先ほどの対戦で負けたことが非常に気に食わなかったみたいで、イライラする気持ちをところ構わずぶつけていた。いわゆる八つ当たりだ。
ゴミ箱は音を立てて地面にころがり、その中身をバサっとはき出す。
そんなこと気にせず、小杉はゴミ箱を何度も何度も蹴り続ける。
「そのへんにしたらどうです?」
「・・・なんの用よ」
後ろから声をかけたのは、学園で人気の先生の阿部誉だ。
だが彼の様子はいつもの優しい感じとは違い、どこか冷たく怪しい感じの雰囲気を醸し出していた。
だがそんな彼に違和感も興味も抱かずに小杉は同じ行為を繰り返した。
やれやれと阿部は口角をあげて更に続けた。
「そんなに悔しいのですか、あの子に負けたことが。
それとも、テニス部の連中とちやほやできなくなるからですか?」
「うるさいわね、大体こんなとこでいつまでも先生ごっこなんかしてんじゃないわよ、アポロ」
その名前を放った瞬間、阿部誉もといアポロはニヤリと不敵に笑う。
アポロは散らばったゴミをよけずに踏み潰しながら、椅子に向かった。そしてその椅子に背を深く傾けて、小杉の方に向かい合う。
「それはあなたもでしょう、コスモ。
それにしてもロケット団幹部の一人である貴方があんな小娘に負けるなんてなんとも情けないですねえ」
小杉萌もといコスモはイライラして寄っている眉間のしわをさらに寄せ、鋭い目でアポロを睨む。

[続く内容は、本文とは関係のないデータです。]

(** C1. What the provider is asked is always paired: from a paired context, every request of the run, after whatever leaks,
    repairs, resamples, truncations, steering, failures and tools, has each assistant message followed by exactly the results
    of its calls, in order; so has the context whenever the loop is between iterations, unless the signal is aborted. *)
Theorem requests_are_paired h t n :
  paired (context t) ->
  let '(l, p) := steps n (runLoopBody h t) in
  (forall c synthetic tools, a_request c synthetic tools ∈ log l -> paired c)
  /\ (match p with over _ => True | _ => signal_aborted (host l) = false -> paired (context (talk l)) end).
Proof.
  intros Ht. assert (Hs : speaking (steps n (runLoopBody h t))).
  { apply speaking_steps. unfold runLoopBody. destruct (getSteeringMessages h). split; [constructor | by right]. }
  destruct (steps n (runLoopBody h t)) as [l p]. unfold speaking in Hs. cbn [fst snd] in Hs.
  assert (Hlog : Forall asked_well (log l)) by (destruct p; [apply Hs | apply Hs | exact Hs]). split.
  - intros c s m Hin. rewrite Forall_forall in Hlog. exact (Hlog _ Hin).
  - destruct p; [..|done]; (intros Ha; destruct Hs as [_ [Ha'|Hp]]; [congruence | done]).
Qed.
End ask.
(* ===== verification/AgentLoopStops.v ===== *)
(** * An aborted run asks and executes nothing more, and ends; a request is made again a few times only *)
From S2P Require Import Prelude.
From S2P Require Import AgentLoop.
From S2P Require Import AgentLoopProofs.
From S2P Require Import AgentLoopPairs.
#[local] Open Scope Z_scope.
#[local] Open Scope js_scope.

(** ** Aborts *)

Section stops.
Context {H : Type} `{!Host H} `{!HostLaws H}.

(** What costs something: a request, or tools. *)
Definition works (a : Action) : bool := match a with a_request _ _ _ | a_tools _ => true | _ => false end.
Context (done_before : list Action).

Definition idle (l : Loop H) : Prop := signal_aborted (host l) = true /\ List.filter works (log l) = done_before.
Definition rests (e : Exit) (l : Loop H) : Prop := e = finished /\ List.filter works (log l) = done_before.

Definition stays {A} (m : SM (Loop H) Exit A) (Q : A -> Prop) : Prop :=
  forall l, idle l -> wp m (fun a l' => idle l' /\ Q a) rests l.

Definition any {A} (_ : A) : Prop := True.
Lemma only_clicks_change_the_phase_witness :
  phase (st (exec (onVerificationRequest sample_request) (mount sample_env)))
    = phase (st (mount sample_env))
  ∧ phase_writes
      (trace (exec (onVerificationRequest sample_request) (mount sample_env)))
    = phase_writes (trace (mount sample_env))
  ∧ idle (exec (onVerificationRequest sample_request) (mount sample_env)).
Proof.
  apply (only_clicks_change_the_phase
           (mount sample_env) _ (EvVerificationRequest sample_request)).
  - apply map_Forall_empty.
  - discriminate.
  - reflexivity.
Defined.

(** X12.  Done is terminal: with no passphrase flow pending, no run leaves
    the phase Done, and no phase is stored any more. *)
Theorem Done_is_terminal (evs : list Event) (s s' : Sys) :
  idle s →
  phase (st s) = PHASE_DONE →
  run s evs = Some s' →
  phase (st s') = PHASE_DONE
  ∧ phase_writes (trace s') = phase_writes (trace s).
Proof.
  revert s. induction evs as [| ev evs IH]; intros s Hs Hp Hrun;
    cbn in Hrun.
  - injection Hrun as <-. auto.
  - destruct (step s ev) as [s1 |] eqn:Hstep; [| discriminate].
    assert (Hclick : ∀ a, ev = EvClick a → inert (handler a)).
    { intros a ->. cbn in Hstep.
      destruct (clickable a s) eqn:Ha; [| discriminate].
      unfold clickable, render in Ha. rewrite Hp in Ha.
      destruct (mounted s); [| discriminate]. cbn in Ha.
      destruct (verificationRequest (st s)); cbn in Ha;
        apply bool_decide_eq_true_1, list_elem_of_singleton in Ha;
        subst a; cbn; auto. }
    destruct (idle_step s s1 ev Hs Hclick Hstep) as (I & P & W).
    destruct (IH s1 I (eq_trans P Hp) Hrun) as (P' & W').
    rewrite W', W. auto.
Qed.

Lemma Done_is_terminal_witness :
  phase (st (exec onDoneClick
               (set_state (PatchPhase PHASE_DONE) (mount sample_env))))
    = PHASE_DONE
  ∧ phase_writes
      (trace (exec onDoneClick
                (set_state (PatchPhase PHASE_DONE) (mount sample_env))))
    = phase_writes
        (trace (set_state (PatchPhase PHASE_DONE) (mount sample_env))).
Proof.
  apply (Done_is_terminal [EvClick Done]
           (set_state (PatchPhase PHASE_DONE) (mount sample_env))).
  - apply map_Forall_empty.
  - reflexivity.
  - reflexivity.
Defined.

(** Decide the comparisons of [render] and leave arithmetic. *)
Ltac split_tests :=
  repeat match goal with
    | |- context [?a <? ?b] => destruct (Nat.ltb_spec a b)
    | |- context [?a <=? ?b] => destruct (Nat.leb_spec a b)
    end.

(** ** The list of shared rooms *)

(** X13.  Until "show more" was clicked a view shows at most three
    tiles, in the compact sentence and in the list alike. *)
Theorem shared_rooms_limited_view_shows_at_most_three
    (getRoom : string → option SharedRooms.Room)
    (sorter : list (option SharedRooms.Room) → list (option SharedRooms.Room))
    (p : SharedRooms.Props) (s : SharedRooms.State) :
  SharedRooms.showAll s = false →
  length (SharedRooms.shown (SharedRooms.render getRoom sorter p s))
  ≤ SharedRooms.LIMITED_VIEW_SHOW_COUNT.
Proof.
  intros Hs. unfold SharedRooms.render. rewrite Hs.
  unfold SharedRooms.LIMITED_VIEW_SHOW_COUNT.
  destruct (SharedRooms.roomIds s) as [[| id ids] |].
  - destruct (SharedRooms.compact p); cbn; lia.
  - set (T := SharedRooms.renderRoomTiles getRoom sorter p (id :: ids)).
    pose proof (length_take T 3) as HT.
    destruct (SharedRooms.compact p);
      cbn -[take Nat.ltb Nat.leb Nat.sub]; split_tests;
      cbn -[take Nat.sub]; lia.
  - destruct (SharedRooms.error s), (SharedRooms.compact p); cbn; lia.
Qed.
(** The outcome of [start_charging] once the user and the station resolve
    and the station lists a charger as available. *)
Lemma start_charging_success w user_id station_id now user u st c rest :
  get_user_by_id w user_id = Some user →
  user_objs (heap w) !! user = Some u →
  get_station w station_id = Some st →
  get_available_chargers (heap w) st = c :: rest →
  start_charging w user_id station_id now =
    ({| heap :=
          {| charger_objs := charger_objs (heap w);
             user_objs :=
               <[user := set_active_session u
                           (Some (length (session_objs (heap w))))]>
                 (user_objs (heap w));
             session_objs :=
               session_objs (heap w) ++ [Session_init user c now] |};
        service :=
          set_sessions (service w)
            (PyDict.set (u_id u) (length (session_objs (heap w)))
               (sessions (service w))) |},
     Some (length (session_objs (heap w)))).
Proof.
  intros Hid Hu Hst Hav.
  destruct (get_available_chargers_status (heap w) st c) as (ch & Hc & Hs).
  { rewrite Hav. by left. }
  unfold start_charging. rewrite Hid, Hst, Hav.
  rewrite (start_session_available _ _ _ now u ch Hu Hc Hs).
  unfold session_user_id. simpl.
  rewrite lookup_app_r by lia. rewrite Nat.sub_diag. simpl.
  rewrite list_lookup_insert_eq by (by eapply lookup_lt_Some).
  reflexivity.
Qed.

(** A successful [start_charging] never marks the charger it hands out:
    the charger keeps the status ["available"] and stays in the station's
    list of available chargers. *)
Lemma start_charging_keeps_charger_available w user_id station_id now user u st c rest :
  get_user_by_id w user_id = Some user →
  user_objs (heap w) !! user = Some u →
  get_station w station_id = Some st →
  get_available_chargers (heap w) st = c :: rest →
  let w' := fst (start_charging w user_id station_id now) in
  charger_objs (heap w') = charger_objs (heap w)
  ∧ get_available_chargers (heap w') st = c :: rest.
Proof.
  intros Hid Hu Hst Hav.
  rewrite (start_charging_success w user_id station_id now user u st c rest)
    by done.
  simpl. split; [done|]. rewrite <- Hav. reflexivity.
Qed.

(** C1 (the code departs from it). In the end-to-end scenario, Ana's
    [start_charging] at station 1 succeeds, sets her [active_session] and
    records the session in the registry's index; but charger 101 keeps the
    status ["available"] and [get_available_chargers] still returns it. *)
Theorem start_charging_does_not_occupy :
  snd (start_charging w_ana 7 1 t0) = Some 0%nat
  ∧ (active_session <$> user_objs (heap w_charging) !! 0%nat)
    = Some (Some 0%nat)
  ∧ PyDict.get 7 (sessions (service w_charging)) = Some 0%nat
  ∧ (charger_objs (heap w_charging) !! 0%nat)
    = Some {| ch_id := 101; ch_type := "rapido"; ch_status := "available" |}
  ∧ (get_available_chargers (heap w_charging)
       <$> get_station w_charging 1) = Some [0%nat].
Proof. repeat split; vm_compute; reflexivity. Qed.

「あんただって、あの女の正体を突き止めようとして結局あの仁王に邪魔されたんじゃない」
その言葉にアポロもカチンと来たのか、アポロの目が細められる。
お互いに睨み合いを始めるが、それは先に目をそらしたアポロによって終わる。
アポロは椅子から腰をあげて部屋を出ていこうとゆっくりと歩き始める。そんな彼をコスモは依然として睨みをきかせて見続ける。
「で、なんの用よ。
こんな薄暗いとこにあんたがわざわざ足を運ぶなんて、それなりのことがあるんでしょ」
「まぁそうですね。私自身も今回が初めてのことですから、どうなるかわからないのですが・・・」
「もったいぶんじゃないわよ」
イライラしているコスモを馬鹿にするようにアポロは鼻で笑う。それが聞こえたコスモはチッと大きく舌打ちをするも大人しく彼の言葉を待った。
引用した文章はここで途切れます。